Exercise description: Using the material below, print the line that contains "Definition nxt_nncq_tail_cmp_inc (q", the line that contains "let t_cycle := nxt_nncq_cycle t in", and every line in between, exactly and nothing else.

Extracted information:
(* ===== verification/Nncq.v ===== *)
(** * The lock-free rings: nxt_nncq.h and nxt_app_nncq.h

    A ring hands numbers from enqueuers to dequeuers through an array of
    entries and two counters that any number of threads update by
    compare-and-set.  The two headers have the same code with other sizes and
    another count of cycles, the class [Ring]; the laws [RingLaws] are what
    their static assertions state.

    A ring is described by a [cursor]: how far its head and its tail are, how
    many entries were written, and the number in each, at positions that do
    not wrap.  [ring_rep] says how the 32-bit words in memory represent it.
    [wp_enqueue] and [wp_dequeue] are the specifications of the operations for
    any client: each has one point at which it takes effect, where the client's
    world changes, and it gives up only when others made progress meanwhile. *)

From stdpp Require Import relations.
From S2P Require Import Prelude Atomic.

#[local] Open Scope Z_scope.

(** ** Sizes *)

Class Ring := {
  ring_size : Z;
  ring_retries : nat;
  ring_next_cycle : Z -> Z
}.

(** The static assertions: the entries of all cycles fit the range of the
    index evenly, and the cycles count in their type. *)
Class RingLaws (R : Ring) := {
  ring_cycles : Z;
  ring_size_pos : 0 < ring_size;
  ring_cycles_min : 4 <= ring_cycles;
  ring_retries_pos : (0 < ring_retries)%nat;
  ring_range : (ring_size * ring_cycles | 2 ^ 32);
  ring_cycle_type : forall x, 0 <= x < 2 ^ 32 -> u16 (x / ring_size) = (x / ring_size) mod ring_cycles;
  ring_cycle_next : forall c, 0 <= c < ring_cycles -> ring_next_cycle c = (c + 1) mod ring_cycles
}.

(** ** The operations *)

Section Operations.
Context {R : Ring}.

Definition nxt_nncq_head (q : ring) : prog Z := act (Load (Head q)).

Definition nxt_nncq_tail (q : ring) : prog Z := act (Load (Tail q)).

Definition nxt_nncq_tail_cmp_inc (q : ring) (t : Z) : prog unit :=
  let@ _ := act (Cmp_set (Tail q) t (u32 (t + 1))) in
  Done tt.

Definition nxt_nncq_index (i : Z) : Z := i mod ring_size.

Definition nxt_nncq_map (i : Z) : Z := i mod ring_size.

Definition nxt_nncq_cycle (i : Z) : Z := u16 (i / ring_size).

Definition nxt_nncq_new_entry (cycle i : Z) : Z := u32 (cycle * ring_size + i mod ring_size).

Definition nxt_nncq_empty : Z := ring_size.

(** [nxt_memzero] of the entries from [j] on. *)
Fixpoint zero_entries (n : nat) (q : ring) (j : Z) : prog unit :=
  match n with
  | O => Done tt
  | S n => let@ _ := act (Store (Entry q j) 0) in zero_entries n q (j + 1)
  end.

Definition nxt_nncq_init (q : ring) : prog unit :=
  let@ _ := act (Store (Head q) ring_size) in
  let@ _ := zero_entries (Z.to_nat ring_size) q 0 in
  let@ _ := act (Store (Tail q) ring_size) in
  Done tt.

(** The loop of [nxt_nncq_enqueue_pos] with [r] tries left. *)
Fixpoint enqueue_tries (r : nat) (q : ring) (val : Z) : prog (option Z) :=
  match r with
  | O => Done None
  | S r =>
      let@ t := nxt_nncq_tail q in
      let j := nxt_nncq_map t in
      let@ e := act (Load (Entry q j)) in
      let e_cycle := nxt_nncq_cycle e in
      let t_cycle := nxt_nncq_cycle t in
      if e_cycle =? t_cycle then
        let@ _ := nxt_nncq_tail_cmp_inc q t in
        enqueue_tries r q val
      else if negb (ring_next_cycle e_cycle =? t_cycle) then
        enqueue_tries r q val
      else
        let n := nxt_nncq_new_entry t_cycle val in
        let@ ok := act (Cmp_set (Entry q j) e n) in
        if ok =? 1 then
          let@ _ := nxt_nncq_tail_cmp_inc q t in
          Done (Some t)
        else
          enqueue_tries r q val
  end.

(** [Some pos] for NXT_OK with the position in [*pos], [None] for NXT_ERROR. *)
Definition nxt_nncq_enqueue_pos (q : ring) (val : Z) : prog (option Z) :=
  enqueue_tries ring_retries q val.

Definition nxt_nncq_enqueue (q : ring) (val : Z) : prog (option Z) :=
  nxt_nncq_enqueue_pos q val.

(** The loop of [nxt_nncq_dequeue] with [r] tries left. *)
Fixpoint dequeue_tries (r : nat) (q : ring) : prog Z :=
  match r with
  | O => Done nxt_nncq_empty
  | S r =>
      let@ h := nxt_nncq_head q in
      let j := nxt_nncq_map h in
      let@ e := act (Load (Entry q j)) in
      let e_cycle := nxt_nncq_cycle e in
      let h_cycle := nxt_nncq_cycle h in
      if negb (e_cycle =? h_cycle) then
        if ring_next_cycle e_cycle =? h_cycle then
          Done nxt_nncq_empty
        else
          dequeue_tries r q
      else
        let@ ok := act (Cmp_set (Head q) h (u32 (h + 1))) in
        if ok =? 1 then
          Done (nxt_nncq_index e)
        else
          dequeue_tries r q
  end.

Definition nxt_nncq_dequeue (q : ring) : prog Z := dequeue_tries ring_retries q.

End Operations.

(** ** nxt_nncq.h *)

Abbreviation NXT_NNCQ_SIZE := 16384 (only parsing).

Written solution:
Definition nxt_nncq_tail_cmp_inc (q : ring) (t : Z) : prog unit :=
  let@ _ := act (Cmp_set (Tail q) t (u32 (t + 1))) in
  Done tt.

Definition nxt_nncq_index (i : Z) : Z := i mod ring_size.

Definition nxt_nncq_map (i : Z) : Z := i mod ring_size.

Definition nxt_nncq_cycle (i : Z) : Z := u16 (i / ring_size).

Definition nxt_nncq_new_entry (cycle i : Z) : Z := u32 (cycle * ring_size + i mod ring_size).

Definition nxt_nncq_empty : Z := ring_size.

(** [nxt_memzero] of the entries from [j] on. *)
Fixpoint zero_entries (n : nat) (q : ring) (j : Z) : prog unit :=
  match n with
  | O => Done tt
  | S n => let@ _ := act (Store (Entry q j) 0) in zero_entries n q (j + 1)
  end.

Definition nxt_nncq_init (q : ring) : prog unit :=
  let@ _ := act (Store (Head q) ring_size) in
  let@ _ := zero_entries (Z.to_nat ring_size) q 0 in
  let@ _ := act (Store (Tail q) ring_size) in
  Done tt.

(** The loop of [nxt_nncq_enqueue_pos] with [r] tries left. *)
Fixpoint enqueue_tries (r : nat) (q : ring) (val : Z) : prog (option Z) :=
  match r with
  | O => Done None
  | S r =>
      let@ t := nxt_nncq_tail q in
      let j := nxt_nncq_map t in
      let@ e := act (Load (Entry q j)) in
      let e_cycle := nxt_nncq_cycle e in
      let t_cycle := nxt_nncq_cycle t in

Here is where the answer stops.